Het besteedbare inkomen voor de producten of diensten die de organisatie biedt, de loonkosten, de
conjunctuur hebben allemaal invloed op het functioneren van een organisatie.
sociale variabelen. De organisatie wordt beïnvloed door socialen variabelen als he percentage
tweeverdieners, de mogelijkheden van en de gedachten over kinderopvang, de arbeidsmoraal (hoe
goed en hoeveel uur in de week is men bereid om te werken bijvoorbeeld).

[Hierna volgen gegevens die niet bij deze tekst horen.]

(* ===== verification/ClientSpec.v ===== *)
(** * What the client does with the messages of the protocol layer

    [handed c v ms cs c' v']: between [c] and [c'] the protocol layer handed
    over the messages [ms] for the queue and [cs] as connect messages; [v] and
    [v'] say who holds the nodes.  Nothing else of the client changed but the
    state of the protocol layer and of the allocator, and the service thread
    was woken when there is something new to send. *)

From S2P Require Import Prelude CNum CStr Log Txq Bitmap Router Json PlatTypes World ProtoConv Messages CfgServices CfgParse Handlers Dispatch Connect Events Sample Frame MessageEffects Replies ConnectSpec Safety Client.
#[local] Open Scope list_scope.
#[local] Arguments writeable_loop : simpl never.

Section spec.
Context `{J : CJson, P : Platform, T : CTarget, L : CLibc, E : EstClient, W : Lws, JL : !CJsonLaws}.
Context (print : json → string) (print_fits : ∀ j, fits (print j)).

Record handed (c : client) (v : view) (ms cs : list string) (c' : client) (v' : view) : Prop := {
  hd_owned : owned v' (c_tx c');
  hd_hp : v_hp v' = v_hp v;
  hd_held : v_held v' = v_held v;
  hd_cur : v_cur v' = v_cur v;
  hd_new : v_new v' = None;
  hd_queue : (v_queue v').*2 = (v_queue v).*2 ++ ms;
  hd_connect : snd <$> v_connect v' = last (option_list (snd <$> v_connect v) ++ cs);
  hd_rest : c' = c <| c_tx := c_tx c' |> <| c_world := c_world c' |> <| c_cancel := c_cancel c' |>;
  hd_oom : t_calloc (c_tx c) = [] → t_calloc (c_tx c') = [];
  hd_cancel : c_cancel c' = c_cancel c || (c_context c && bool_decide (ms ++ cs ≠ []))
}.

(** The fields it leaves alone. *)
Lemma handed_fields c v ms cs c' v' :
  handed c v ms cs c' v' →
  c_trace c' = c_trace c ∧ c_websocket c' = c_websocket c ∧
  c_conn_successfull c' = c_conn_successfull c ∧ c_context c' = c_context c ∧
  c_writable c' = c_writable c ∧ c_vhd c' = c_vhd c ∧ c_log c' = c_log c.
Proof. intros Hd. by rewrite (hd_rest _ _ _ _ _ _ Hd). Qed.

Lemma handed_refl c v : owned v (c_tx c) → v_new v = None → handed c v [] [] c v.
Proof.
  intros Ho Hn. split; rewrite ?app_nil_r; try done.
  - by destruct (v_connect v).
  - by destruct c.
  - by rewrite andb_false_r, orb_false_r.
Qed.

Lemma last_option {A} (o : option A) : last (option_list o) = o.
Proof. by destruct o. Qed.

Lemma handed_trans c v ms cs c1 v1 ms1 cs1 c2 v2 :
  handed c v ms cs c1 v1 → handed c1 v1 ms1 cs1 c2 v2 →
  handed c v (ms ++ ms1) (cs ++ cs1) c2 v2.
Proof.
  intros [O1 A1 B1 C1 D1 Q1 N1 R1 M1 K1] [O2 A2 B2 C2 D2 Q2 N2 R2 M2 K2].
  split; try congruence; auto.
  - by rewrite Q2, Q1, app_assoc.
  - rewrite N2, N1, app_assoc, !last_app. destruct (last cs1); [done|].
    by rewrite last_option.
  - rewrite R2. rewrite R1 at 1. by destruct c, c1.
  - rewrite K2, K1. replace (c_context c1) with (c_context c) by by rewrite R1.
    rewrite <- orb_assoc. f_equal. destruct (c_context c); [|done].
    destruct ms, ms1, cs, cs1; done.
Qed.

(** A logger that only hands over messages. *)
Definition good_log (log : Z → Z → string → M client unit) : Prop :=
  ∀ comp sv text c v, owned v (c_tx c) → v_new v = None →
    wp (log comp sv text) (λ _ c', ∃ v' ms, handed c v ms [] c' v') (λ _, False) no_fault c.

Lemma wp_in_tx {A} (m : M txs A) (Q : A → client → Prop) (X : client → Prop) F c :
  wp m (λ a t, Q a (c <| c_tx := t |>)) (λ t, X (c <| c_tx := t |>)) F (c_tx c) →
  wp (in_tx m) Q X F c.
Proof. unfold wp, in_tx. by destruct (m (c_tx c)). Qed.

(** Handing over one message. *)
Lemma txq_msg_proto_cb_spec log data c v (Q : unit → client → Prop) X F :
  good_log log → fits data → owned v (c_tx c) → v_new v = None →
  (∀ v' ms c', handed c v ms [] c' v' → (t_calloc (c_tx c) = [] → ms = [data]) → Q tt c') →
  wp (txq_msg_proto_cb log data) Q X F c.
Proof.
  intros Hlog Hf Ho Hn HQ. unfold txq_msg_proto_cb. apply wp_bind, wp_in_tx.
  apply (txq_new_spec data v); try done.
  - intros t Ho1 Hc Hh.
    set (c1 := c <| c_tx := t |>).
    eapply wp_mono; [apply (Hlog _ _ _ c1 v Ho1 Hn)|..]; try done.
    intros [] c' (v' & ms & Hd). apply (HQ v' ms); [|by intros E0; rewrite E0 in Hh].
    destruct Hd as [O1 A1 B1 C1 D1 Q1 N1 R1 M1 K1]. split; try done.
    intros E0. apply M1. simpl. by rewrite Hc, E0.
  - intros p t Ho1 Hc. apply wp_bind, wp_in_tx. simpl.
    apply (txq_enqueue_spec p data (v <| v_new := Some (p, data) |>)); [done..|].
    intros t2 Ho2 Hc2. apply wp_bind, wp_gets. simpl.
    assert (∀ b, b = c_cancel c || c_context c → handed c v [data] []
      (c <| c_tx := t2 |> <| c_cancel := b |>)
      (v <| v_new := None |> <| v_queue := v_queue v ++ [(p, data)] |>)) as Hd.
    { intros b Hb. split; simpl; try done.
      - by rewrite fmap_app.
      - rewrite app_nil_r. by destruct (v_connect v).
      - intros E0. by rewrite Hc2, Hc, E0.
      - by rewrite Hb, andb_true_r. }
    apply wp_when; intros Hx.
    + apply wp_modify. eapply HQ; [|done]. apply (Hd true). by rewrite Hx, orb_true_r.
    + eapply HQ; [|done]. specialize (Hd (c_cancel c)). rewrite Hx, orb_false_r in Hd.
      specialize (Hd eq_refl). by destruct c.
Qed.

Lemma txq_connect_msg_proto_cb_spec log data c v (Q : unit → client → Prop) X F :
  good_log log → fits data → owned v (c_tx c) → v_new v = None →
  (∀ v' ms cs c', handed c v ms cs c' v' → cs `sublist_of` [data] →
     (t_calloc (c_tx c) = [] → ms = [] ∧ cs = [data]) → Q tt c') →
  wp (txq_connect_msg_proto_cb log data) Q X F c.
Proof.
  intros Hlog Hf Ho Hn HQ. unfold txq_connect_msg_proto_cb. apply wp_bind, wp_in_tx.
  apply (txq_new_spec data v); try done.
  - intros t Ho1 Hc Hh.
    set (c1 := c <| c_tx := t |>).
    eapply wp_mono; [apply (Hlog _ _ _ c1 v Ho1 Hn)|..]; try done.
    intros [] c' (v' & ms & Hd). apply (HQ v' ms []); [|by apply sublist_nil_l|by intros E0; rewrite E0 in Hh].
    destruct Hd as [O1 A1 B1 C1 D1 Q1 N1 R1 M1 K1]. split; try done.
    intros E0. apply M1. simpl. by rewrite Hc, E0.
  - intros p t Ho1 Hc. apply wp_bind, wp_in_tx. simpl.
    apply (txq_connect_put_spec p data (v <| v_new := Some (p, data) |>)); [done..|].
    intros t2 Ho2 Hc2. apply wp_bind, wp_gets. simpl.
    assert (∀ b, b = c_cancel c || c_context c → handed c v [] [data]
      (c <| c_tx := t2 |> <| c_cancel := b |>)
      (v <| v_new := None |> <| v_connect := Some (p, data) |>)) as Hd.
    { intros b Hb. split; simpl; try done.
      - by rewrite app_nil_r.
      - by rewrite last_snoc.
      - intros E0. by rewrite Hc2, Hc, E0.
      - by rewrite Hb, andb_true_r. }
    apply wp_when; intros Hx.
    + apply wp_modify. eapply HQ; [|done..]. apply (Hd true). by rewrite Hx, orb_true_r.
    + eapply HQ; [|done..]. specialize (Hd (c_cancel c)). rewrite Hx, orb_false_r in Hd.
      specialize (Hd eq_refl). by destruct c.
Qed.

(** The connect messages among the events, all of them when no allocation
    fails. *)
Definition delivered (c : client) (cs : list string) (es : list event) : Prop :=
  cs `sublist_of` (print <$> connects_of es) ∧
  (t_calloc (c_tx c) = [] → cs = print <$> connects_of es).

Lemma deliver_spec log e c v (Q : unit → client → Prop) X F :
  good_log log → owned v (c_tx c) → v_new v = None →
  (∀ v' ms cs c', handed c v ms cs c' v' →
     delivered c cs [e] →
     (t_calloc (c_tx c) = [] → ∀ j, e = EvSend j → ms = [print j]) → Q tt c') →
  wp (deliver print log e) Q X F c.
Proof using print_fits JL.
  intros Hlog Ho Hn HQ. unfold deliver.
  destruct e as [j|j|sv text| | | |]; try (by eapply wp_ret, HQ; [by apply handed_refl|..]).
  - apply (txq_msg_proto_cb_spec _ _ _ v); [done..|]. intros v' ms c' Hd Hm.
    apply (HQ v' ms [] c'); [done|done|]. by intros E0 ? [= <-]; apply Hm.
  - apply (txq_connect_msg_proto_cb_spec _ _ _ v); [done..|]. intros v' ms cs c' Hd Hsub Hm.
    apply (HQ v' ms cs c'); [done| |done]. split; [done|]. intros E0. by destruct (Hm E0) as [_ ->].
  - eapply wp_mono; [by apply (Hlog _ _ _ _ v)|..]; try done.
    intros [] c' (v' & ms & Hd). by apply (HQ v' ms [] c').
Qed.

Technologische variabele. Hoe wordt er geproduceerd en wat is de stand van de techniek.
Ecologische variabelen. Hierbij speelt de vraag hoe het land of de regio waar de organisatie zich
bevindt met het milieu omgaat. Wordt de organisatie geacht hierin een rol te spelen (door duurzaam
te produceren)? Ook kan het zo zijn dat de organisatie beïnvloed wordt door de staat waarin het
milieu verkeert in haar omgeving.
Markt-en bedrijfstakvariabelen. Hierbij moet je denken aan de omvang van de markt waarop de
organisatie actief is, de hevigheid van de concurrentie op die markt en de stand van zaken in de
bedrijfstak.
Politieke variabelen: is er sprake van een overheid die zich actief bemoeit met de economie en de
marktverhoudingen? Of kiezen de politieke bestuur kansen voor organisaties door middel van
subsidies of werpen ze juist drempels op?
Voor de organisatie betekenen deze omgevingsinvloeden het volgende:
1. De organisatie zal zich bewust moeten zijn van de omgeving en deze moeten kennen.
2. De organisatie zal keuzes moeten maken ten aanzien van de omgeving. Waar willen we zitten?
Waar produceren we? Hier of in lage Loenen landen.
3. De organisatie zal moeten proberen de omgeving naar haar hand te zetten en te beïnvloeden. Veel
ondernemingen zijn in Nederland lid van de werkgeversorganisatie VNO-NCW, die onder andere
tracht de politiek en de publieke opinie t beïnvloeden. Organisaties proberen ook individueel het
publiek te beïnvloeden door reclame te maken voor hun producten of diensten. Op deze wijze
creëert men een vraag of verhoogt men deze. Organisaties sponsoren goede doelen of doen
pogingen duurzaam (met respect voor natuur en milieu) zaken te doen. Allemaal acties waarmee
men poogt de omgeving te veranderen.